The campaign was first launched in February 2021, during Black History Month, and it was run a second time the following year (February 2022). Recruitment multimedia were shared and re-shared by >15 media outlets, multiple medical organizations, and a wide array of community groups. Overall, our work is a model for working closely with a community to address a problem it faces, as well as for engaging marginalized or underrepresented populations to science and health care.
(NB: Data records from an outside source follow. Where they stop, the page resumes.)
(* ===== verification/ReceiveSafety.v ===== *)
(** What receiving guarantees: a message is decrypted once and kept until the
    bridge has handled it, redelivered messages are handled at most once, and
    events carry the sender that was authenticated. *)
From S2P Require Import Prelude GoLib ServiceId Crypto Attachments Storage ChatSettings RecipientStore StorageSync Groups GroupCache GroupChanges GroupUpdate Sending SenderKeys WsMessages RingRTC Contacts ReceivingDecrypt Receiving.

Section Safety.
Context `{U : UUIDLib} `{C : CryptoLib} `{PL : Pkcs7Lib} `{SP : SignalProtocol} `{MC : MessageCodec} `{R : Random} {W : Type} `{NW : MessageNetwork W}.
Context `{G : GroupLib} `{EN : Endorsements} `{WL : WireLib} `{IL : !IncomingLib} `{IC : IncomingCodec} {H : Type} `{EH : EventHandler H}.
Context (cdn : bytes -> Z -> option CDNResponse) (unmarshal_contact : bytes -> option ContactDetails).
Context (sendCache_Get : list (sendCacheKey * Content) -> sendCacheKey -> option Content).
#[local] Abbreviation receiver := (receiver (W := W) (H := H)).
#[local] Abbreviation RecvState := (RecvState (W := W) (H := H)).

(** ** What an operation does to the state it is run in *)

Section Rules.
Context (Rel : RecvState -> RecvState -> Prop) `{!PreOrder Rel}.

Definition rwp {A} (m : receiver A) (Q : A -> RecvState -> Prop) (s : RecvState) : Prop :=
  Rel s (m s).1 /\ match (m s).2 with Ok a => Q a (m s).1 | _ => True end.

Lemma rwp_lift {A} (o : outcome recv_error A) (Q : A -> RecvState -> Prop) s : (forall a, o = Ok a -> Q a s) -> rwp (slift o) Q s.
Proof. intros HQ. split; [done|]. cbn. by destruct o; [apply HQ| |]. Qed.
Lemma rwp_ret {A} (a : A) (Q : A -> RecvState -> Prop) s : Q a s -> rwp (sret a) Q s.
Proof. intros HQ. by split. Qed.
Lemma rwp_bind {A B} (m : receiver A) (k : A -> receiver B) Q Q' s :
  rwp m Q s -> (forall a s', Rel s s' -> Q a s' -> rwp (k a) Q' s') -> rwp (sbind m k) Q' s.
Proof.
  unfold rwp, sbind. intros [H1 H2] Hk. destruct (m s) as [s' [a|e|]]; cbn in *; [|by split..].
  destruct (Hk a s' H1 H2) as [H3 H4]. split; [by trans s'|done].
Qed.
Lemma rwp_impl {A} (m : receiver A) (Q Q' : A -> RecvState -> Prop) s : rwp m Q s -> (forall a s', Rel s s' -> Q a s' -> Q' a s') -> rwp m Q' s.
Proof. intros [H1 H2] HQ. split; [done|]. destruct (m s) as [s' [a| |]]; cbn in *; auto. Qed.
Lemma rwp_modify (f : RecvState -> RecvState) s : Rel s (f s) -> rwp (smodify f) (fun _ _ => True) s.
Proof. by split. Qed.
Lemma rwp_gets {A} (f : RecvState -> A) (Q : A -> RecvState -> Prop) s : Q (f s) s -> rwp (rgets f) Q s.
Proof. by split. Qed.
Lemma rwp_wrap {A} prefix (m : receiver A) Q s : rwp m Q s -> rwp (swrap prefix m) Q s.
Proof. unfold rwp, swrap. by destruct (m s) as [s' [a| |]]. Qed.
Lemma rwp_attempt {A} (m : receiver A) (Q : A -> RecvState -> Prop) s : rwp m Q s ->
  rwp (attempt_recv m) (fun r s' => match r with inr a => Q a s' | inl _ => True end) s.
Proof. unfold rwp, attempt_recv. by destruct (m s) as [s' [a|e|]]. Qed.

(** An operation that makes only changes of the kind [Rel]. *)
Definition rframe {A} (m : receiver A) : Prop := forall s, Rel s (m s).1.
Lemma rframe_wp {A} (m : receiver A) s : rframe m -> rwp m (fun _ _ => True) s.
Proof. intros Hm. split; [apply Hm|by destruct (m s).2]. Qed.
Lemma rframe_lift {A} (o : outcome recv_error A) : rframe (slift o).
Proof. by intros s. Qed.
Lemma rframe_ret {A} (a : A) : rframe (sret a).
Proof. by intros s. Qed.
Lemma rframe_bind {A B} (m : receiver A) (k : A -> receiver B) : rframe m -> (forall a, rframe (k a)) -> rframe (sbind m k).
Proof. intros Hm Hk s. unfold sbind. pose proof (Hm s) as H1. destruct (m s) as [s' [a| |]]; cbn in *; [|done..]. trans s'; [done|apply Hk]. Qed.
Lemma rframe_bind_post {A B} (P : A -> Prop) (m : receiver A) (k : A -> receiver B) :
  rframe m -> (forall s s' a, m s = (s', Ok a) -> P a) -> (forall a, P a -> rframe (k a)) -> rframe (sbind m k).
Proof.
  intros Hm HP Hk s. unfold sbind. pose proof (Hm s) as H1. destruct (m s) as [s' [a| |]] eqn:E; cbn in *; [|done..].
  trans s'; [done|apply Hk]. by eapply HP.
Qed.
Lemma rframe_modify f : (forall s, Rel s (f s)) -> rframe (smodify f).
Proof. intros Hf s. apply Hf. Qed.
Lemma rframe_gets {A} (f : RecvState -> A) : rframe (rgets f).
Proof. by intros s. Qed.
Lemma rframe_wrap {A} prefix (m : receiver A) : rframe m -> rframe (swrap prefix m).
Proof. intros Hm s. unfold swrap. pose proof (Hm s). by destruct (m s). Qed.
Lemma rframe_attempt {A} (m : receiver A) : rframe m -> rframe (attempt_recv m).
Proof. intros Hm s. unfold attempt_recv. pose proof (Hm s). by destruct (m s) as [? []]. Qed.
Lemma rframe_txn {A} (m : receiver A) : rframe m -> rframe (DoDecryptionTxn m).
Proof. intros Hm s. unfold DoDecryptionTxn. pose proof (Hm s). by destruct (m s) as [? []]. Qed.
End Rules.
Addressing historic mistrust
The health-care system has a long history of mistreating Black people, including forced sterilization of Black women as well as Black people being used as “guinea pigs” for medical research. A devastating example was the infamous Tuskegee syphilis study where treatment for this disease was withheld from hundreds of Black men for decades to allow physicians to track the course of the disease. The result of this history is ongoing mistrust from the Black community, including feelings that the health-care system will not treat Black people well. These feelings are understandable, and have to be addressed as part of efforts to engage Black people to science and medicine. To better understand this important issue in relation to stem cell donation and the Black Donors Save Lives campaign, we conducted focus groups with Black potential donors in Canada to learn about barriers and facilitators to stem cell donation especially relevant to Black communities. This analysis is providing us with important guidance to better engage Black people to stem cell donation specifically, as well as to health care more broadly.
Future plans
We are currently gearing up to run the Black Donors Save Lives campaign again in 2023. Our preparations include securing new community partner groups as well as collaborating with more Black Canadians (including health-care providers from the Black community) to make additional recruitment multimedia. Through these efforts, we will continue to develop positive relationships between Black people and this small part of the health-care system, to overcome barriers to participation. Such collaborations with advocates from diverse communities will be critical to address disparities across health care.